Requirement: Lines below that include the word "NameError" should each be copied.

Information given:

(** The specification's one-packet scenario: the frame is split and decoded
    into one tick when a dictionary is bound to [d], and raises as the module
    stands. *)
Lemma sample_packet_frame :
  _split_packets ([x00; x01; x00; x4c] ++ sample_packet) = Ok [sample_packet] /\
  _parse_binary_in (Some []) ([x00; x01; x00; x4c] ++ sample_packet)
  = Ok [sample_tick] /\
  _parse_binary ([x00; x01; x00; x4c] ++ sample_packet) = Raise NameError.
Proof.
  repeat split; reflexivity.
Qed.

(** C2 (what the code does).  On a frame shorter than 2 bytes the splitter
    returns no packet, and [_parse_binary] then raises [NameError] at
    [data.append(d)] instead of returning the empty list. *)
Theorem parse_binary_short_frame (bin : bytes) :
  length bin < 2 ->
  _split_packets bin = Ok [] /\
  _parse_binary bin = Raise NameError /\
  _parse_binary bin <> Ok [].
Proof.
  intros Hlen.
  assert (Hsplit : _split_packets bin = Ok []).
  { unfold _split_packets.
    destruct (Nat.ltb_spec (length bin) 2); [reflexivity | lia]. }
  split; [exact Hsplit |].
  rewrite parse_binary_eq, Hsplit. split; [reflexivity | discriminate].
Qed.

Lemma parse_binary_short_frame_witness :
  length (@nil byte) < 2 /\ _parse_binary [] = Raise NameError.
Proof.
  assert (Hlen : length (@nil byte) < 2) by (simpl; lia).
  split; [exact Hlen |].
  exact (proj1 (proj2 (parse_binary_short_frame [] Hlen))).
Defined.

Reply:
  _parse_binary ([x00; x01; x00; x4c] ++ sample_packet) = Raise NameError.
    returns no packet, and [_parse_binary] then raises [NameError] at
  _parse_binary bin = Raise NameError /\
  length (@nil byte) < 2 /\ _parse_binary [] = Raise NameError.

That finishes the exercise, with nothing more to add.